### EXERCISE OBJECTIVE
If a line in the entries contains the word "discriminated", list it.

### Stored items
Lemma GetName_defined_iff_msvc :
  GetName (C:=msvc) ty_classy
    = Some {| storage := TNH_s_Str ty_classy; target := chars "class classy" ++ [NUL] |} ↔
    36 + 7 ≤ Z.of_nat (length (msvc_signature ty_classy)) ∧
    {| storage := TNH_s_Str ty_classy; target := chars "class classy" ++ [NUL] |}
    = {| storage := TNH_s_Str ty_classy;
         target := drop (Z.to_nat 36)
                     (take (Z.to_nat (Z.of_nat (length (msvc_signature ty_classy)) - 7))
                        (msvc_signature ty_classy)) ++ [NUL] |}.
Proof.
  apply (GetName_defined_iff (C:=msvc) ty_classy 36 7).
  - split; [by_computation | vm_compute; reflexivity].
  - split; [by_computation | vm_compute; reflexivity].
  - vm_compute. reflexivity.
  - vm_compute. reflexivity.
Defined.
(** ** Decimal numerals: [int(s)] and [str(n)] *)

(** Digits of [int(s)] after the first one: single underscores may separate digits. *)
Fixpoint parse_digits (acc : Z) (s : string) : option Z :=
  match s with
  | EmptyString => Some acc
  | String a s' =>
      if is_digit a then parse_digits (10 * acc + (chr_code a - 48)) s'
      else if Ascii.eqb a "_" then
        match s' with
        | String b s'' =>
            if is_digit b then parse_digits (10 * acc + (chr_code b - 48)) s'' else None
        | EmptyString => None
        end
      else None
  end.

Definition parse_nat (s : string) : option Z :=
  match s with
  | String a s' => if is_digit a then parse_digits (chr_code a - 48) s' else None
  | EmptyString => None
  end.

(** [int(s)] for a string: surrounding whitespace, an optional sign, ASCII decimal digits.
    Python also reads the decimal digits of other scripts, and refuses numerals of more than
    4300 digits; neither is modelled. *)
Definition int_of_str (s : string) : result Z :=
  let s := strip s in
  match
    match s with
    | String "-" s' => match parse_nat s' with Some n => Some (- n) | None => None end
    | String "+" s' => parse_nat s'
    | _ => parse_nat s
    end
  with
  | Some n => Ok n
  | None => Err ValueError
  end.

(** The decimal digits of a positive number, most significant first; the fuel is the
    number of binary digits. *)
Fixpoint digits_aux (fuel : nat) (n : Z) (acc : string) : string :=
  match fuel with
  | O => acc
  | S fuel =>
      let acc := String (ascii_of_N (Z.to_N (48 + n mod 10))) acc in
      if n / 10 =? 0 then acc else digits_aux fuel (n / 10) acc
  end.

(** [str(n)] for an int *)
Definition str_of_int (n : Z) : string :=
  let d m := digits_aux (S (Z.to_nat (Z.log2 m))) m "" in
  if n <? 0 then String "-" (d (- n)) else d n.

(** ** JSON values *)

(** A float is [m * 2^e], an infinity or a NaN. *)
Inductive pyfloat := FFin (m e : Z) | FInf (neg : bool) | FNaN.

Inductive json :=
  | JNull
  | JBool (b : bool)
  | JInt (n : Z)
  | JFloat (f : pyfloat)
  | JStr (s : string)
  | JList (l : list json)
  | JObj (kvs : list (string * json)).

(** A JSON object: its items in order, without duplicate keys. *)
Abbreviation obj := (list (string * json)).
(* ===== verification/PyState.v ===== *)
(** * PyState: methods of an object as state-passing computations

    A method reads and changes the state of its object and may raise; what it changed before
    it raised stays changed.  [St S A] is such a computation over the state [S]. *)
From S2P Require Import Prelude.

Definition St (S A : Type) : Type := S -> result A * S.

Section state.
Context {S : Type}.

Definition st_ret {A} (a : A) : St S A := fun s => (Ok a, s).
Definition st_raise {A} (e : exc) : St S A := fun s => (Err e, s).
Definition st_lift {A} (r : result A) : St S A := fun s => (r, s).
Definition st_bind {A B} (c : St S A) (k : A -> St S B) : St S B :=
  fun s => match c s with
           | (Ok a, s) => k a s
           | (Err e, s) => (Err e, s)
           end.
(** A read of the state, and a change of it. *)
Definition st_read {A} (f : S -> A) : St S A := fun s => (Ok (f s), s).
Definition st_modify (f : S -> S) : St S unit := fun s => (Ok tt, f s).
(** [try: c finally: f] where [f] raises nothing. *)
Definition st_finally {A} (c : St S A) (f : S -> S) : St S A :=
  fun s => let (r, s) := c s in (r, f s).
End state.

Declare Scope st_scope.
Delimit Scope st_scope with st.
Notation "'let!' x ':=' c 'in' k" := (st_bind c (fun x => k))
  (at level 10, x pattern, c at level 200, k at level 200) : st_scope.
Notation "c ';;!' k" := (st_bind c (fun _ => k))
  (at level 100, k at level 200, right associativity) : st_scope.

(** A [for] loop over a list. *)
Fixpoint st_for {S A} (body : A -> St S unit) (l : list A) : St S unit :=
  match l with
  | [] => st_ret tt
  | x :: l => st_bind (body x) (fun _ => st_for body l)
  end.

(** A [for] loop that carries a local variable. *)
Fixpoint st_fold {S A B} (body : B -> A -> St S B) (acc : B) (l : list A) : St S B :=
  match l with
  | [] => st_ret acc
  | x :: l => st_bind (body acc x) (fun acc => st_fold body acc l)
  end.

(** [try: c except Exception: raise e] *)
Definition st_except {S A} (c : St S A) (e : exc) : St S A :=
  fun s => match c s with
           | (Ok a, s) => (Ok a, s)
           | (Err _, s) => (Err e, s)
           end.

(** [try: c except Exception: pass] *)
Definition st_ignore {S A} (c : St S A) : St S unit := fun s => (Ok tt, snd (c s)).

(** A computation of a part of the state. *)
Definition st_zoom {S P A} (get : S -> P) (set : P -> S -> S) (c : St P A) : St S A :=
  fun s => let (r, p) := c (get s) in (r, set p s).

Lemma st_result {S A} (c : St S A) s a : (c s).1 = Ok a -> c s = (Ok a, (c s).2).
Proof. intros <-. by destruct (c s). Qed.

(** One step of a computation. *)
Lemma st_bind_run {S A B} (c : St S A) (k : A -> St S B) s a s1 : c s = (Ok a, s1) -> st_bind c k s = k a s1.
Proof. intros E. unfold st_bind. by rewrite E. Qed.
Lemma st_read_run {S A B} (f : S -> A) (k : A -> St S B) s : st_bind (st_read f) k s = k (f s) s.
Proof. done. Qed.
Lemma st_modify_run {S B} (f : S -> S) (k : unit -> St S B) s : st_bind (st_modify f) k s = k tt (f s).
Proof. done. Qed.
Ltac run E := rewrite (st_bind_run _ _ _ _ _ E).

Lemma st_bind_ok {S A B} (c : St S A) (k : A -> St S B) s b s' :
  st_bind c k s = (Ok b, s') -> exists a s1, c s = (Ok a, s1) /\ k a s1 = (Ok b, s').
Proof. unfold st_bind. destruct (c s) as [[a|e] s1]; [eauto|done]. Qed.

(** ** Computations that keep an invariant *)

(** Whether the computation raises or not. *)
Definition preserves {S} (I : S -> Prop) {A} (c : St S A) : Prop :=
  forall s, I s -> I (snd (c s)).

Section preserves.
Context {S : Type} (I : S -> Prop).

Lemma keeps_ret {A} (a : A) : preserves I (st_ret a).
Proof. by intros s. Qed.
Lemma keeps_raise {A} e : preserves I (@st_raise S A e).
Proof. by intros s. Qed.
Lemma keeps_lift {A} (r : result A) : preserves I (st_lift r).
Proof. by intros s. Qed.
Lemma keeps_read {A} (f : S -> A) : preserves I (st_read f).
Proof. by intros s. Qed.

Lemma keeps_bind {A B} (c : St S A) (k : A -> St S B) :
  preserves I c -> (forall a, preserves I (k a)) -> preserves I (st_bind c k).
Proof.
  intros Hc Hk s Hs. unfold st_bind. specialize (Hc s Hs).
  destruct (c s) as [[a|e] s']; simpl in *; [by apply Hk|done].
Qed.

Lemma keeps_finally {A} (c : St S A) f :
  preserves I c -> (forall s, I s -> I (f s)) -> preserves I (st_finally c f).
Proof. intros Hc Hf s Hs. unfold st_finally. specialize (Hc s Hs). destruct (c s). by apply Hf. Qed.

Lemma keeps_ignore {A} (c : St S A) : preserves I c -> preserves I (st_ignore c).
Proof. intros Hc s Hs. by apply Hc. Qed.

Lemma keeps_fold {A B} (body : B -> A -> St S B) acc l :
  (forall b x, x ∈ l -> preserves I (body b x)) -> preserves I (st_fold body acc l).
Proof.
  revert acc. induction l as [|x l IH]; intros acc Hb; [apply keeps_ret|]. simpl.
  apply keeps_bind; [apply Hb; left|]. intros b. apply IH. intros b' y Hy. apply Hb. by right.
Qed.

Lemma keeps_for {A} (body : A -> St S unit) l :
  (forall x, x ∈ l -> preserves I (body x)) -> preserves I (st_for body l).
Proof.
  induction l as [|x l IH]; intros Hb; [apply keeps_ret|]. simpl.
  apply keeps_bind; [apply Hb; left|]. intros _. apply IH. intros y Hy. apply Hb. by right.
Qed.
End preserves.

Create HintDb keeps discriminated.
#[export] Hint Resolve keeps_ret keeps_raise keeps_lift keeps_read : keeps.

Ltac keeps_step :=
  match goal with
  | |- forall _, _ => intros ?
  | |- preserves _ (st_bind _ _) => apply keeps_bind; [|intros ?]
  | |- preserves _ (match ?x with _ => _ end) => destruct x
  | |- preserves _ _ => solve [eauto with keeps]
  end.
Ltac keeps_auto := repeat (cbn beta zeta; keeps_step).

(** ** Computations that keep an invariant when they return *)

Definition preserves_ok {S} (I : S -> Prop) {A} (c : St S A) : Prop :=
  forall s a s', I s -> c s = (Ok a, s') -> I s'.

Section preserves_ok.
Context {S : Type} (I : S -> Prop).

Lemma preserves_preserves_ok {A} (c : St S A) : preserves I c -> preserves_ok I c.
Proof. intros Hc s a s' Hs E. specialize (Hc s Hs). by rewrite E in Hc. Qed.

Lemma okeeps_bind {A B} (c : St S A) (k : A -> St S B) :
  preserves_ok I c -> (forall a, preserves_ok I (k a)) -> preserves_ok I (st_bind c k).
Proof. intros Hc Hk s b s' Hs (a & s1 & E1 & E2)%st_bind_ok. eapply Hk, E2. by eapply Hc. Qed.

Lemma okeeps_ret {A} (a : A) : preserves_ok I (st_ret a).
Proof. by intros s b s' Hs [= <- <-]. Qed.
Lemma okeeps_raise {A} e : preserves_ok I (@st_raise S A e).
Proof. by intros s b s' Hs [= ]. Qed.
Lemma okeeps_lift {A} (r : result A) : preserves_ok I (st_lift r).
Proof. by intros s b s' Hs [= _ <-]. Qed.
Lemma okeeps_read {A} (f : S -> A) : preserves_ok I (st_read f).
Proof. by intros s b s' Hs [= <- <-]. Qed.
Lemma okeeps_modify f : (forall s, I s -> I (f s)) -> preserves_ok I (st_modify f).
Proof. intros Hf s b s' Hs [= <- <-]. by apply Hf. Qed.

Lemma okeeps_for {A} (body : A -> St S unit) l :
  (forall x, preserves_ok I (body x)) -> preserves_ok I (st_for body l).
Proof.
  intros Hb. induction l as [|x l IH]; [apply okeeps_ret|]. simpl. apply okeeps_bind; [apply Hb|done].
Qed.

Lemma okeeps_fold {A B} (body : B -> A -> St S B) acc l :
  (forall b x, preserves_ok I (body b x)) -> preserves_ok I (st_fold body acc l).
Proof.
  intros Hb. revert acc. induction l as [|x l IH]; intros acc; [apply okeeps_ret|]. simpl.
  apply okeeps_bind; [apply Hb|done].
Qed.
End preserves_ok.

Create HintDb okeeps discriminated.
#[export] Hint Resolve okeeps_ret okeeps_raise okeeps_lift okeeps_read : okeeps.

Ltac okeeps_step :=
  match goal with
  | |- forall _, _ => intros ?
  | |- preserves_ok _ (st_bind _ _) => apply okeeps_bind; [|intros ?]
  | |- preserves_ok _ (match ?x with _ => _ end) => destruct x
  | |- preserves_ok _ (st_for _ _) => apply okeeps_for
  | |- preserves_ok _ (st_fold _ _ _) => apply okeeps_fold
  | |- preserves_ok _ _ => solve [eauto with okeeps]
  end.
Ltac okeeps_auto := repeat (cbn beta zeta; okeeps_step).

### ANSWER SPACE
Create HintDb keeps discriminated.
Create HintDb okeeps discriminated.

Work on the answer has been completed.